The problem addressed in our paper is called in different ways in the edge/cloud computing literature: computation offloading, server selection, request routing. Different names emphasize different aspects of the problem. The authors of [10] provide an interesting taxonomy of different approaches to computation offloading in edge/cloud systems that allows a precise positioning of our proposal. In particular, our algorithms can be seen as instances of centralized offloading schemes with a cloud infrastructure and a single edge server.

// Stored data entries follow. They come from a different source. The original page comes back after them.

Section Engine.
Context `{Rfc8785} `{Pydantic} `{LiveDatabase} `{Database} `{ReceiptStore} `{DecisionDatabase} `{PyStr} `{Aead}
        `{NominationStore} (loaded : LoadedSelectionPolicy) (sv : Services).

(** ** Digests *)

(** [_command_material] *)
Definition nomination_material (p : CommandPrincipal) (c : NominationCommand) : result json_dict :=
  raise_if (negb (opt_ok hex_digest_ok (nc_transaction_binding_sha256 c)))
    (ValueError "transaction binding digest is invalid");;
  Ok ([(py "tenant_id", json_uuid (cp_tenant_id p)); (py "actor_id", json_uuid (cp_actor_id p));
       (py "client_id", json_uuid (cp_client_id p)); (py "idempotency_key", JStr (nc_idempotency_key c));
       (py "persona_id", json_uuid (nc_persona_id c)); (py "branch_id", json_uuid (nc_branch_id c));
       (py "reason", JStr (nc_reason c)); (py "proposal", dump_proposal (nc_proposal c));
       (py "logical_session_id", json_opt_uuid (nc_logical_session_id c))]
      ++ match nc_sealed_content c with
         | Some r => [(py "sealed_content", JObject [(py "safe_summary", JStr (sq_safe_summary r))])] | None => [] end
      ++ match nc_transaction_binding_sha256 c with
         | Some digest => [(py "transaction_binding_sha256", JStr digest)] | None => [] end).

(** The digest of canonical material, keyed when the content is sealed. *)
Definition bound_digest (c : NominationCommand) (purpose : string) (material : json_dict) : result bytes :=
  canonical ← canonical_plain_bytes (JObject material);
  if is_sealed c then bind_sealed_digest (sv_digest_binder sv) purpose canonical else Ok (sha256 canonical).

(** [_command_digest] *)
Definition nomination_digest (p : CommandPrincipal) (c : NominationCommand) : result bytes :=
  material ← nomination_material p c;
  bound_digest c "selection-command-v1" material.

(** [material.pop(name, None)] *)
Definition pop_item (name : string) (material : json_dict) : json_dict :=
  List.filter (fun kv => negb (bool_decide (kv.1 = py name))) material.

Definition resolved_material (r : ResolvedNominationContext) : JsonValue :=
  JObject [(py "source_kind", JStr (py (source_kind_value (rn_source_kind r))));
    (py "effective_authority_class", json_enum (rn_effective_authority_class r));
    (py "content_signals", json_texts (sort_by str_leb ((fun s => py (enum_value s)) <$> rn_content_signals r)));
    (py "evidence", JArray ((fun i => JObject [(py "evidence_key", JStr (evs_evidence_key i));
        (py "kind", json_enum (evs_kind i)); (py "trust", json_enum (evs_trust i))])
      <$> sort_by (fun a b => str_leb (evs_evidence_key a) (evs_evidence_key b)) (rn_evidence r)))].
(** ** Properties *)

(** C10: a nomination is executed once.  When a nomination was carried out and
    any mutation commands, lifecycle commands and nominations were committed
    after it, sending it again, whatever the resolver and the policy now say,
    returns the first result marked as a replay and changes nothing; another
    nomination under the same idempotency key is refused.  The result reads back
    from its canonical bytes, and the sender is still authorized. *)
Theorem nomination_executes_once (sv sv' : Services) (db db' later : LifecycleDb) (p : CommandPrincipal)
    (c c' : NominationCommand) (r r' : ResolvedNominationContext) (d d' : PolicyDecision)
    (command_digest other_digest digest digest' : bytes) (ids ids' : NominationIdentifiers) (participant participant' : option Participant)
    (legacy legacy' : bool) (now now' timestamp timestamp' : instant) (outcome : SelectionResult) (locks : list Z) :
  load_receipt db p c = None ->
  selection_attempt loaded sv db p c r d command_digest digest ids participant legacy now timestamp = Ok (db', outcome, locks) ->
  (forall b, canonical_plain_bytes (selection_value outcome) = Ok b -> read_selection b = Some outcome) ->
  rtc writer_step db' later -> authorize_participant participant' later = Ok tt ->
  nc_idempotency_key c' = nc_idempotency_key c -> other_digest <> command_digest ->
  se_idempotent_replay outcome = false /\
  (exists first, selection_attempt loaded sv' later p c r' d' command_digest digest' ids' participant' legacy' now' timestamp'
                 = Ok (later, selection_replay outcome, first)) /\
  selection_attempt loaded sv' later p c' r' d' other_digest digest' ids' participant' legacy' now' timestamp'
  = Err (SelectionExecutionError "idempotency_key_reused").
Proof.
  intros Hnone Ha Hread Hsteps Hauth Hkey Hother. pose proof Ha as Hlocks. unfold selection_attempt in Hlocks.
  apply bind_Ok in Hlocks as ([] & _ & Hlocks). apply bind_Ok in Hlocks as (key & Hk & Hlocks). apply bind_Ok in Hlocks as (first & Hf & _).
  apply selection_attempt_Ok in Ha as [(receipt & Hsome & _)|(_ & _ & [(lineage_id & branch_row & fp & j & _ & _ & _ & [Hrec])])]; [congruence|].
  destruct Hrec as (sha & decisions & row & jobs & canonical & Hout & Hv & _ & _ & _ & Hc & _ & Hdb').
  assert (Hlater : load_receipt later p c = Some (nomination_receipt p c ids command_digest canonical outcome)).
  { unfold load_receipt. eapply writers_receipts; [exact Hsteps|]. rewrite Hdb'. cbn. apply lookup_insert_eq. }
  assert (Hfresh : se_idempotent_replay outcome = false) by by rewrite Hout.
  split; [exact Hfresh|]. split.
  - exists first. unfold selection_attempt. rewrite Hauth, Hk. cbn [mbind result_bind]. rewrite Hf. cbn [mbind result_bind]. rewrite Hlater.
    rewrite (replay_own _ _ _ _ _ _ Hc (Hread _ Hc) Hv Hfresh); [reflexivity| |]; by rewrite Hout.
  - unfold selection_attempt. rewrite Hauth, Hkey, Hk. cbn [mbind result_bind]. rewrite Hf. cbn [mbind result_bind].
    assert (load_receipt later p c' = Some (nomination_receipt p c ids command_digest canonical outcome)) as ->.
    { rewrite <- Hlater. unfold load_receipt, nomination_key. by rewrite Hkey. }
    unfold replay_from_receipt. cbn [nomination_receipt rc_command_sha256]. 
    assert (bool_decide (command_digest = other_digest) = false) as -> by (apply bool_decide_eq_false_2; congruence). reflexivity.
Qed.
(* ===== verification/NominationEffects.v ===== *)
(** * NominationEffects: the memories nominations create and promote

    The rows a nomination leaves, the policy that decided them, and the
    protection of sensitive content. *)

From stdpp Require Import base tactics option list gmap sets strings.
From Stdlib Require Import ZArith Lia Bool SpecFloat.
From S2P Require Import Prelude Identifiers Enums Values CanonicalJson Digest Text Constraints Events Folding FoldingFacts FoldingInvariant FoldingHistory PolicyContracts Policy EventStore EventStoreTheorems ProjectionRows ProjectionRowsTheorems LiveProjection LiveProjectionFacts LiveReplay ProjectionRebuild Outbox OutboxTheorems OutboxProgress Fingerprints Locks Transactions Commands Mutations MutationEngine MutationTheorems MutationGuards MutationEffects SelectionHistory CandidateLifecycle CandidateLifecycleTheorems Disk DestructionLedger KeyProvider DiskFacts KeySafety LedgerChain LedgerText SealedContent SealedContentTheorems Nominations NominationTheorems.
Open Scope Z_scope.

Section Effects.
Context `{R : Rfc8785} `{P : Pydantic} `{LD : LiveDatabase} `{D : Database} `{RS : ReceiptStore} `{DD : DecisionDatabase}
        `{PS : PyStr} `{AE : Aead} `{NS : NominationStore} (loaded : LoadedSelectionPolicy).

(** ** Rows *)

Lemma typed_payload_model e p : typed_payload e = Ok p ->
  exists model, PAYLOAD_MODELS (e_operation e) (e_schema_version e) (e_payload_version e) = Some model /\
    model_read model (e_payload e) = Some p.
Proof.
  unfold typed_payload. intros Hp. apply bind_Ok in Hp as ([] & _ & Hp). apply bind_Ok in Hp as (model & Hm%from_option_or_Ok & Hp).
  apply bind_Ok in Hp as (p' & Hr%from_option_or_Ok & Hp). apply bind_Ok in Hp as ([] & _ & Hp). apply bind_Ok in Hp as ([] & _ & [= <-]).
  by exists model.
Qed.

(** A creation leaves exactly its after-image. *)
Lemma creation_folds s e s' m items :
  fold_event s e = Ok s' -> is_create_operation (e_operation e) = true -> typed_payload e = Ok (MemoryCreatedPayload m items) ->
  ps_memories s' !! ms_memory_id m = Some m /\ validate_memory m = Ok tt.
Proof.
  intros Hf Hop Hp. apply fold_event_parts in Hf as (p & w & Hacc & -> & _). pose proof (acc_payload _ _ _ _ _ Hacc) as Hp'.
  rewrite Hp in Hp'. injection Hp' as <-. pose proof (acc_run _ _ _ _ _ Hacc) as Hrun. pose proof (acc_valid _ _ _ _ _ Hacc) as Hv.
  assert (Hm : validate_memory m = Ok tt) by (unfold validate_payload in Hv; by inv_bind).
  inversion Hrun as [m' items' M E Hop' Hcr| | | | | | | | | | | | | |]; subst. split; [|exact Hm].
  apply create_memory_Ok in Hcr as (_ & _ & -> & _); [|exact Hop|exact Hm]. cbn. apply lookup_insert_eq.
Qed.

(** The live path behind a judgement. *)
Lemma append_folds {auth} db now proposed id branch_row branch s t e :
  unique_event_id -> sequence_left (md_store db) -> engine_ok db -> branch_rows_ok db -> model_validate proposed = Ok proposed ->
  md_branches db !! id = Some branch_row -> orm_branch branch_row = Ok branch ->
  append_and_project now (fun n => Ok (with_sequence proposed n)) auth branch (md_store db) (md_tables db) = Ok (s, t, e) ->
  e = with_sequence proposed (e_sequence e) /\ exists s0 s1, fold_event s0 e = Ok s1 /\ holds t s1.
Proof.
  intros Hu Hleft Hok Hbr Hval Hrow Hb Happ. specialize (Hbr _ _ Hrow).
  destruct (branch_state_of branch_row) as [b'|] eqn:Hb'; [|discriminate]. rewrite (orm_branch_state _ _ _ Hb Hb') in Hb'.
  destruct (live_step_ok _ _ _ _ _ _ _ _ _ _ Hu Hleft Hok Hval Hrow Hb' Happ (eo_outbox _ Hok)) as (_ & He & Hf). by split.
Qed.

(** The payload of a creation. *)
Lemma creation_payload_Ok sv db p c r d ids lineage_id fingerprint payload version keys :
  creation_payload sv db p c r d ids lineage_id fingerprint = Ok (payload, version, keys) ->
  exists deadline content items,
    candidate_deadline d (ni_created_at ids) = Ok deadline /\
    payload = MemoryCreatedPayload (nominated_memory p c r lineage_id ids (created_status (pd_outcome d)) deadline content) items /\
    match nc_sealed_content c with
    | None => content = inl fingerprint /\ keys = md_content_keys db
    | Some request => exists reference envelope sealed,
        seal_nomination sv p c request lineage_id ids = Ok (reference, envelope) /\ envelope_state envelope = Ok sealed /\
        content = inr sealed /\ keys = <[cr_content_key_id reference := content_key_row p lineage_id ids reference]> (md_content_keys db)
    end.
Proof.
  unfold creation_payload. intros Hc. apply bind_Ok in Hc as (deadline & Hd & Hc). destruct (nc_sealed_content c) as [request|].
  - apply bind_Ok in Hc as ([reference envelope] & Hs & Hc). apply bind_Ok in Hc as (sealed & He & Hc).
    apply bind_Ok in Hc as ([] & _ & Hc). apply bind_Ok in Hc as ([] & _ & Hc). apply bind_Ok in Hc as (ks & Hk & [= <- <- <-]).
    exists deadline, (inr sealed), []. split; [exact Hd|]. split; [reflexivity|]. exists reference, envelope, sealed.
    split; [exact Hs|]. split; [exact He|]. split; [reflexivity|]. unfold insert_content_key in Hk.
    destruct (_ ≫= _) as [|x] in Hk; [by injection Hk|]. destruct x; try discriminate. by destruct (bool_decide _) in Hk.
  - apply bind_Ok in Hc as (items & _ & Hc). apply bind_Ok in Hc as (evidence & _ & Hc). apply bind_Ok in Hc as ([] & _ & Hc).
    apply bind_Ok in Hc as ([] & _ & [= <- <- <-]). exists deadline, (inl fingerprint), evidence. by split_and!.
Qed.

Our scheme is centralized because the offloading destination, that is, either edge or cloud, is determined by a decision maker (that in some cases uses information on the status of the servers). Although the literature on offloading strategies is quite wide and varied (see for instance the references in [10]),

1Minimizing the impact of background traffic is necessary, although our model and simulator can account for it, because we cannot measure or control background traffic in the testbed, and thus we cannot study equivalent configurations with model, simulation and testbed, unless the background traffic is close to zero.